◆ Your instructions
The line with "maximum := mx;", the line with "let! f := YesNoToBoolean t1 in", and all lines between them in the material below: return these exactly, and no others.

◆ Supplied records
(** A right once used is not revoked.  After a list of rights has been asked
    about a path for a user, it gives the same answer for that path whatever
    flags the user has been given or has lost since, until the configuration is
    read again. *)
Lemma rights_not_revoked k user user' path cfg :
  name user' = name user → primaryGid user' = primaryGid user →
  let '(r, cfg') := Evaluate_key GIDToName k user path cfg in
  (Evaluate_key GIDToName k user' path cfg').1 = r.
Proof.
  intros Hn Hg. unfold Evaluate_key. rewrite Evaluate_rights_first by (by left).
  assert (Hcov : ∀ r, covers user' path r = covers user path r).
  { intros r. unfold covers, pattern. by rewrite Hn, Hg. }
  assert (Hl : ∀ l, let '(r, l') := eval_first (covers user path) (info user) l in
                    (eval_first (covers user' path) (info user') l').1 = r).
  { induction l as [|e l IH]; [done|]. cbn [eval_first].
    destruct (covers user path (arg e)) eqn:E.
    - unfold eval_entry, Evaluate. destruct (finalResult (acl e)) as [r|] eqn:F; cbn;
        rewrite Hcov, E; [|done]. unfold eval_entry, Evaluate. cbn. by rewrite F.
    - destruct (eval_first _ _ l) as [r l']. cbn [eval_first]. rewrite Hcov, E.
      by destruct (eval_first _ _ l'). }
  specialize (Hl (rights cfg k)). destruct (eval_first _ _ (rights cfg k)) as [r l].
  rewrite Evaluate_rights_first by (by left). unfold set_rights at 1. cbn [rights].
  rewrite decide_True by done. destruct (eval_first _ _ l) as [r' l']. cbn in Hl. by subst.
Qed.

(** Inside the home directory.  For a canonical home directory the test on
    strings is the test on names: a file is inside when its path goes on from
    that of the home directory, and a directory, written with a final slash,
    when it is the home directory or goes on from it.  A directory whose name
    only begins with that of the home directory is outside. *)
Lemma InsideHomeDir_spec user hs ps :
  homeDir user = render hs → Forall normal hs → Forall normal ps → ps ≠ [] →
  (InsideHomeDir user (render ps) = true ↔ ∃ rest, rest ≠ [] ∧ ps = hs ++ rest) ∧
  (InsideHomeDir user (render ps ++ [SLASH]) = true ↔ ∃ rest, ps = hs ++ rest).
Proof.
  intros Hh Hhs Hps Hne. unfold InsideHomeDir, InsideDir. rewrite Hh.
  destruct (decide (hs = [])) as [->|Hhn].
  { change (last (render [])) with (Some SLASH). cbv beta iota.
    rewrite !decide_True by done. rewrite !starts_with_spec.
    split; (split; [intros _; by exists ps | intros _]).
    - by exists (join SLASH ps).
    - by exists (join SLASH ps ++ [SLASH]). }
  destruct (last (render hs)) as [c|] eqn:El; [|by apply last_None in El].
  assert (Hc : c ≠ SLASH) by (intros ->; by apply (last_render hs Hhs Hhn)).
  rewrite !decide_False by done.
  rewrite !starts_with_spec. split.
  - split.
    + intros [k E]. rewrite <- app_assoc in E. symmetry in E.
      apply render_extend in E; [|done..]. exists (split_char SLASH k).
      split; [apply split_char_not_nil | done].
    + intros (rest & Hr & ->). exists (join SLASH rest). rewrite render_app by done.
      by rewrite <- app_assoc.
  - split.
    + intros [k E]. destruct k as [|x k _] using rev_ind.
      * rewrite app_nil_r in E. apply app_inj_tail in E as [E _].
        apply render_inj in E; [|done..]. exists []. by rewrite app_nil_r.
      * rewrite app_assoc in E. apply app_inj_tail in E as [E _]. rewrite <- app_assoc in E.
        symmetry in E. apply render_extend in E; [|done..]. by eexists.
    + intros [rest ->]. destruct (decide (rest = [])) as [->|Hr].
      * exists []. by rewrite !app_nil_r.
      * exists (join SLASH rest ++ [SLASH]). rewrite render_app by done.
        by rewrite <- !app_assoc.
Qed.

End spec.

(** ** Examples *)

Module Example.

#[export] Existing Instances ref_split ref_fnmatch ref_replace_all.

Definition regex : RegexMatch := λ s re, bool_decide (s = re).

Definition owner : UserData :=
  Transaction.set f_id 7%Z (Transaction.set f_name (lit "joe")
    (Transaction.set f_homeDir (lit "/home") (default_UserData 0))).

(** Everybody may upload below a directory of his name; /home/joe/priv is
    jane's. *)
Definition config : Config := {|
  rights k := match k with
              | KUpload => [Entry {| rpath := lit "/home/[:username:]/*"; specialVar := true |}
                                  (FromString (lit "*"))]
              | _ => []
              end;
  privpath := [Entry (lit "/home/joe/priv") (FromString (lit "-jane"))];
  pathFilter := []; hiddenFiles := []; noretrieve := []
|}.

Definition upload (path : str) : error :=
  (Allowed (λ _, lit "NoGroup") (λ _, 7%Z) (λ _, false) (lit "/site") Upload owner path config).1.

Lemma config_coherent info : coherent_cfg info config.
Proof.
  split; [intros []| |]; unfold coherent; cbn; rewrite ?Forall_cons, ?Forall_nil;
    split_and?; done.
Qed.

End Example.

(** "/home/joe/priv" hides "/home/joe/private.txt" as well. *)
Example PrivatePath_prefix : Example.upload (lit "/home/joe/private.txt") = FailureErrno ENOENT.
Proof. vm_compute. reflexivity. Qed.

Lemma Allowed_refines_witness :
  Example.upload (lit "/home/joe/f") = Success ∧
  @permitted ref_fnmatch ref_replace_all (λ _, lit "NoGroup") (λ _, 7%Z) (lit "/site") Upload
    Example.owner (lit "/home/joe/f") Example.config.
Proof.
  split; [vm_compute; reflexivity|].
  assert (Hne : lit "/home/joe/f" ≠ []) by discriminate.
  pose proof (@Allowed_refines ref_fnmatch ref_replace_all (λ _, lit "NoGroup") (λ _, 7%Z)
    (λ _, false) (lit "/site") Upload Example.owner (lit "/home/joe/f") Example.config Hne
    (Example.config_coherent _)) as Hs.
  cbv zeta in Hs. cbn [andb] in Hs.
  assert (Hok : err_ok (Example.upload (lit "/home/joe/f")) = true) by (vm_compute; reflexivity).
  unfold Example.upload in Hok.
  destruct (Allowed _ _ _ _ Upload Example.owner (lit "/home/joe/f") Example.config) as [e cfg'].
  destruct Hs as [Hs _]. by apply Hs in Hok as (_ & _ & Hp).
Defined.

Lemma rights_not_revoked_example :
  let user' := Transaction.set f_flags (lit "6") Example.owner in
  name user' = name Example.owner ∧
  (@Evaluate_key ref_fnmatch ref_replace_all (λ _, []) KUpload user' (lit "/home/joe/f")
    (@Evaluate_key ref_fnmatch ref_replace_all (λ _, []) KUpload Example.owner (lit "/home/joe/f")
       Example.config).2).1 = true.
Proof.
  split; [reflexivity|].
  pose proof (@rights_not_revoked ref_fnmatch ref_replace_all (λ _, []) KUpload Example.owner
    (Transaction.set f_flags (lit "6") Example.owner) (lit "/home/joe/f") Example.config
    eq_refl eq_refl) as Hs.
  assert (E : (@Evaluate_key ref_fnmatch ref_replace_all (λ _, []) KUpload Example.owner
                (lit "/home/joe/f") Example.config).1 = true) by (vm_compute; reflexivity).
  destruct (@Evaluate_key ref_fnmatch ref_replace_all (λ _, []) KUpload Example.owner
              (lit "/home/joe/f") Example.config) as [r cfg']. cbn [fst] in E. rewrite E in Hs. exact Hs.
Defined.
(* ===== verification/Settings.v ===== *)
(** * The settings of the configuration file: cfg/setting.cpp, cfg/util.cpp

    Every setting that takes more than one word is a class with a constructor
    from the words of its line.  The constructors are functions from the words
    to a result; what they promise of the numbers in them are the [_ok]
    predicates, which Config.v collects into an invariant of the loaded
    configuration. *)

From stdpp Require Import prelude.
From S2P Require Import Prelude CxxString Errors Numbers Acl Rights Strength.
Local Open Scope Z_scope.
Local Open Scope str_scope.
Local Open Scope list_scope.

Definition wrap64 (n : Z) : Z := (n + 2 ^ 63) mod 2 ^ 64 - 2 ^ 63.

(** [s.find(t) != npos] *)
Fixpoint contains (t s : str) : bool :=
  starts_with s t || match s with [] => false | _ :: s' => contains t s' end.

Section settings.
Context `{Split, CaseConv, Fnmatch}.
(** Whether boost::regex accepts the expression *)
Context (regex_valid : str → bool).

(** ** cfg/util.cpp *)

Definition YesNoToBoolean (s : str) : cfg bool :=
  let s := to_lower s in
  if decide (s = lit "yes") then Ok true
  else if decide (s = lit "no") then Ok false else Throw BadCast.

(** The product is computed in a [long long]. *)
Definition ParseSize (s : str) : cfg Z :=
  match last s with
  | None => Throw BadCast
  | Some c =>
      let '(unit, s) := if isalpha c then (to_upper [c], removelast s) else (lit "K", s) in
      if decide (s = []) then Throw BadCast
      else
        let! kBytes := cast (StrToLLong s) in
        if kBytes <? 0 then Throw BadCast
        else if decide (unit = lit "M") then Ok (wrap64 (kBytes * 1024))
        else if decide (unit = lit "G") then Ok (wrap64 (kBytes * (1024 * 1024)))
        else if decide (unit ≠ lit "K") then Throw BadCast
        else Ok kBytes
  end.

(** ** Access control lists *)

(** The ACL that the words after the first [n] spell. *)
Definition rest_acl (n : nat) (toks : list str) : ACL := FromString (join " "%char (drop n toks)).

Definition Right_of (toks : list str) : cfg Right :=
  let! path := tok toks 0 in
  Ok (Entry {| rpath := path;
               specialVar := contains USERNAME path || contains GROUPNAME path |}
            (rest_acl 1 toks)).

Definition ACLInt_of (toks : list str) : cfg (entry Z) :=
  let! t := tok toks 0 in
  let! n := cast (StrToInt t) in
  Ok (Entry n (rest_acl 1 toks)).

Definition PathFilter_of (toks : list str) : cfg (entry str) :=
  let! re := tok toks 0 in
  if regex_valid re then Ok (Entry re (rest_acl 1 toks))
  else Throw (ConfigError (lit "Invalid regular expression.")).

Definition Privpath_of (toks : list str) : cfg (entry str) :=
  let! path := tok toks 0 in Ok (Entry path (rest_acl 1 toks)).

(** [path] and [filepath]; no word is dropped before the ACL is read. *)
Definition Msgpath_of (toks : list str) : cfg (entry (str * str)) :=
  let! path := tok toks 0 in
  let! filepath := tok toks 1 in
  Ok (Entry (path, filepath) (rest_acl 0 toks)).

(** Creditcheck and Creditloss: the path and the ratio *)
Definition CreditRule : Type := entry (str * Z).

Definition Credit_of (toks : list str) : cfg CreditRule :=
  let! path := tok toks 0 in
  let! t := tok toks 1 in
  let! ratio := cast (StrToInt t) in
  let! _u := require (0 <=? ratio) in
  Ok (Entry (path, ratio) (rest_acl 2 toks)).

Record AllowFxpRule := { fxp_downloads : bool; fxp_uploads : bool; fxp_logging : bool }.

Definition AllowFxp_of (toks : list str) : cfg (entry AllowFxpRule) :=
  let! t0 := tok toks 0 in
  let! d := YesNoToBoolean t0 in
  let! t1 := tok toks 1 in
  let! u := YesNoToBoolean t1 in
  let! t2 := tok toks 2 in
  let! l := YesNoToBoolean t2 in
  Ok (Entry {| fxp_downloads := d; fxp_uploads := u; fxp_logging := l |} (rest_acl 3 toks)).

Record SpeedLimitRule := { sl_path : str; downloads : Z; uploads : Z }.

Definition SpeedLimit_of (toks : list str) : cfg (entry SpeedLimitRule) :=
  let! path := tok toks 0 in
  let! t1 := tok toks 1 in
  let! d := ParseSize t1 in
  let! t2 := tok toks 2 in
  let! u := ParseSize t2 in
  Ok (Entry {| sl_path := path; downloads := d; uploads := u |} (rest_acl 3 toks)).

(** [SpeedLimit::Uploads()] and [SpeedLimit::Downloads()] *)
Definition SpeedLimit_Uploads (l : SpeedLimitRule) : Z := downloads l.
Definition SpeedLimit_Downloads (l : SpeedLimitRule) : Z := uploads l.

Definition SecureIp_of (toks : list str) : cfg (entry IPStrength) :=
  let! t0 := tok toks 0 in
  let! n := cast (StrToInt t0) in
  let! _u := require (0 <=? n) in
  let! t1 := tok toks 1 in
  let! host := YesNoToBoolean t1 in
  let! t2 := tok toks 2 in
  let! ident := YesNoToBoolean t2 in
  Ok (Entry {| numOctets := n; isHostname := host; hasIdent := ident |} (rest_acl 3 toks)).

Definition SecurePass_of (toks : list str) : cfg (entry PasswdStrength) :=
  let! t := tok toks 0 in Ok (Entry (PasswdStrength_of t) (rest_acl 1 toks)).

(** ** Lists of masks *)

Record AsciiDownloads := { ad_kBytes : Z; ad_masks : list str }.

Definition AsciiDownloads_of (toks : list str) : cfg AsciiDownloads :=
  let! t := tok toks 0 in
  let kBytes := match ParseSize t with Ok n => n | Throw _ => -1 end in
  let kBytes := if kBytes =? 0 then -1 else kBytes in
  Ok {| ad_kBytes := kBytes; ad_masks := drop 1 toks |}.

Definition masks_Allowed (masks : list str) (path : str) : bool :=
  match masks with [] => true | _ => existsb (λ m, WildcardMatch m path false) masks end.

Definition AsciiDownloads_Allowed (a : AsciiDownloads) (size : Z) (path : str) : bool :=
  if (0 <? ad_kBytes a) && (ad_kBytes a <? Z.quot size 1024) then false
  else masks_Allowed (ad_masks a) path.

Definition AsciiUploads_Allowed (masks : list str) (path : str) : bool := masks_Allowed masks path.

(** The path and the masks of the files to hide *)
Definition HiddenFiles_of (toks : list str) : cfg (str * list str) :=
  let! path := tok toks 0 in Ok (path, drop 1 toks).

(** ** Numbers *)

Record SimXfers := { maxDownloads : Z; maxUploads : Z }.

Definition SimXfers_of (toks : list str) : cfg SimXfers :=
  let! t0 := tok toks 0 in
  let! d := cast (StrToInt t0) in
  let! t1 := tok toks 1 in
  let! u := cast (StrToInt t1) in
  if (d <? -1) || (u <? -1) then Throw BadCast
  else Ok {| maxDownloads := d; maxUploads := u |}.

Record MaxUsers := { users : Z; exemptUsers : Z }.

Definition MaxUsers_of (toks : list str) : cfg MaxUsers :=
  let! t0 := tok toks 0 in
  let! n := cast (StrToInt t0) in
  let! _u := require (0 <=? n) in
  let! t1 := tok toks 1 in
  let! e := cast (StrToInt t1) in
  let! _u := require (0 <=? e) in
  Ok {| users := n; exemptUsers := e |}.

Record NukeMax := { multiplier : Z; percent : Z }.

Definition NukeMax_of (toks : list str) : cfg NukeMax :=
  let! t0 := tok toks 0 in
  let! m := cast (StrToInt t0) in
  let! t1 := tok toks 1 in
  let! p := cast (StrToInt t1) in
  if (m <? 0) || (p <? 0) || (100 <? p) then Throw BadCast
  else Ok {| multiplier := m; percent := p |}.

Definition NukeMax_IsOkay (n : NukeMax) (value : Z) (isPercent : bool) : bool :=
  if isPercent then (0 <=? value) && (value <=? percent n)
  else (0 <=? value) && (value <=? multiplier n).

(** [None] is a member that the constructor does not initialise. *)
Record Lslong := { options : str; maxRecursion : option Z }.

Definition Lslong_of (toks : list str) : cfg Lslong :=
  let! o := tok toks 0 in
  let o := if decide (char_at o 0 = "-"%char) then drop 1 o else o in
  if (length toks =? 1)%nat then Ok {| options := o; maxRecursion := None |}
  else
    let! t := tok toks 1 in
    let! n := cast (StrToInt t) in
    let! _u := require (0 <=? n) in
    Ok {| options := o; maxRecursion := Some n |}.

Record IdleTimeout := { maximum : Z; minimum : Z; timeout : Z }.

Definition IdleTimeout_of (toks : list str) : cfg IdleTimeout :=
  let! t0 := tok toks 0 in
  let! mx := cast (StrToLong t0) in
  let! t1 := tok toks 1 in
  let! mn := cast (StrToLong t1) in
  let! t2 := tok toks 2 in
  let! t := cast (StrToLong t2) in
  if (t <? 1) || (mn <? 1) || (mx <? 1) then Throw BadCast
  else if mx <=? mn
  then Throw (ConfigError (lit "Mnimum must be smaller than maximum in idle_timeout"))
  else if (t <? mn) || (mx <? t)
  then Throw (ConfigError (lit "Default timeout must be larger than or equal to minimum and smaller than or equal to maximum in idle_timeout"))
  else Ok {| maximum := mx; minimum := mn; timeout := t |}.

Record Log := { log_name : str; console : bool; file : bool; database : Z }.

Definition Log_of (name : str) (toks : list str) : cfg Log :=
  let! t0 := tok toks 0 in
  let! c := YesNoToBoolean t0 in
  let! t1 := tok toks 1 in
  let! f := YesNoToBoolean t1 in
  let! d := match toks !! 2%nat with Some t => cast (StrToLong t) | None => Ok 0 end in
  let! _u := require (0 <=? d) in
  Ok {| log_name := name; console := c; file := f; database := d |}.

Record TransferLog := { tl_log : Log; tl_uploads : bool; tl_downloads : bool }.

Definition TransferLog_of (name : str) (toks : list str) : cfg TransferLog :=
  let! l := Log_of name toks in
  let! t3 := tok toks 3 in
  let! u := YesNoToBoolean t3 in
  let! t4 := tok toks 4 in
  let! d := YesNoToBoolean t4 in
  Ok {| tl_log := l; tl_uploads := u; tl_downloads := d |}.

(** ** Commands, scripts and styles *)

Definition Alias_of (toks : list str) : cfg (str * str) :=
  let! t0 := tok toks 0 in
  let! t1 := tok toks 1 in Ok (to_lower t0, t1).

Inductive NukeAction : Type := DeleteAll | KeepDir | Keep.

(** The member [action] of NukeStyle is hidden by a local string of the same
    name, which takes the assignments: [None] is the uninitialised member. *)
Record NukeStyle := {
  format : str; action : option NukeAction; emptyKBytes : Z; emptyPenalty : Z
}.

Definition NukeStyle_of (toks : list str) : cfg NukeStyle :=
  let! f := tok toks 0 in
  let! t1 := tok toks 1 in
  let a := to_lower t1 in
  if bool_decide (a ≠ lit "deleteall") && bool_decide (a ≠ lit "keepdir") &&
     bool_decide (a ≠ lit "keep")
  then Throw BadCast
  else
    let! t2 := tok toks 2 in
    let! k := ParseSize t2 in
    let! t3 := tok toks 3 in
    let! p := ParseSize t3 in
    Ok {| format := f; action := None; emptyKBytes := k; emptyPenalty := p |}.

Inductive SiteCmdType : Type := CmdExec | CmdText | CmdAlias.

Record SiteCmd := {
  command : str; syntax : str; sc_type : SiteCmdType;
  description : str; target : str; arguments : str
}.

(** The target is put into upper case before it is assigned. *)
Definition SiteCmd_of (toks : list str) : cfg SiteCmd :=
  let! t0 := tok toks 0 in
  let args := Split_ t0 (lit " ") true in
  let! a0 := tok args 0 in
  let args := to_upper a0 :: drop 1 args in
  let! desc := tok toks 1 in
  let! t2 := tok toks 2 in
  let typeStr := to_upper t2 in
  let! ty := if decide (typeStr = lit "EXEC") then Ok CmdExec
             else if decide (typeStr = lit "TEXT") then Ok CmdText
             else if decide (typeStr = lit "ALIAS") then Ok CmdAlias
             else Throw BadCast in
  let! tgt := tok toks 3 in
  Ok {| command := to_upper a0; syntax := join " "%char args; sc_type := ty;
        description := desc; target := tgt;
        arguments := if (length toks =? 5)%nat then nth 4 toks [] else [] |}.

Record Cscript := { cs_command : str; cs_pre : bool; cs_path : str }.

Definition Cscript_of (toks : list str) : cfg Cscript :=
  let! t0 := tok toks 0 in
  let! t1 := tok toks 1 in
  let w := to_lower t1 in
  let! pre := if decide (w = lit "pre") then Ok true
              else if decide (w = lit "post") then Ok false else Throw BadCast in
  let! path := tok toks 2 in
  Ok {| cs_command := to_upper t0; cs_pre := pre; cs_path := path |}.

Record CheckScript := { ck_path : str; ck_mask : str; ck_disabled : bool }.

Definition CheckScript_of (toks : list str) : cfg CheckScript :=
  let! path := tok toks 0 in
  let! mask := if (length toks =? 2)%nat then tok toks 1 else Ok (lit "*") in
  Ok {| ck_path := path; ck_mask := mask; ck_disabled := bool_decide (path = lit "none") |}.

(** ** The database *)

Record Database := {
  db_name : str; hosts : list (str * Z); db_login : str; db_password : str; replicaSet : str
}.

Definition URL (d : Database) : str :=
  (match replicaSet d with [] => [] | rs => rs ++ lit "/" end) ++
  join ","%char (map (λ h, h.1 ++ lit ":" ++ to_string h.2) (hosts d)).

Definition NeedAuth (d : Database) : bool := bool_decide (db_login d ≠ []).

(** ** What the constructors promise *)

Definition SimXfers_ok (s : SimXfers) : Prop := -1 ≤ maxDownloads s ∧ -1 ≤ maxUploads s.
Definition MaxUsers_ok (m : MaxUsers) : Prop := 0 ≤ users m ∧ 0 ≤ exemptUsers m.
Definition NukeMax_ok (n : NukeMax) : Prop := 0 ≤ multiplier n ∧ 0 ≤ percent n ≤ 100.
Definition IdleTimeout_ok (t : IdleTimeout) : Prop :=
  1 ≤ minimum t ∧ minimum t < maximum t ∧ minimum t ≤ timeout t ≤ maximum t.
Definition Log_ok (l : Log) : Prop := 0 ≤ database l.
Definition Credit_ok (c : CreditRule) : Prop := 0 ≤ snd (arg c).
Definition SecureIp_ok (s : entry IPStrength) : Prop := 0 ≤ numOctets (arg s).

End settings.

Section lemmas.
Context `{Split, CaseConv, Fnmatch}.
Context (regex_valid : str → bool).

◆ Response area
  else Ok {| maximum := mx; minimum := mn; timeout := t |}.

Record Log := { log_name : str; console : bool; file : bool; database : Z }.

Definition Log_of (name : str) (toks : list str) : cfg Log :=
  let! t0 := tok toks 0 in
  let! c := YesNoToBoolean t0 in
  let! t1 := tok toks 1 in
  let! f := YesNoToBoolean t1 in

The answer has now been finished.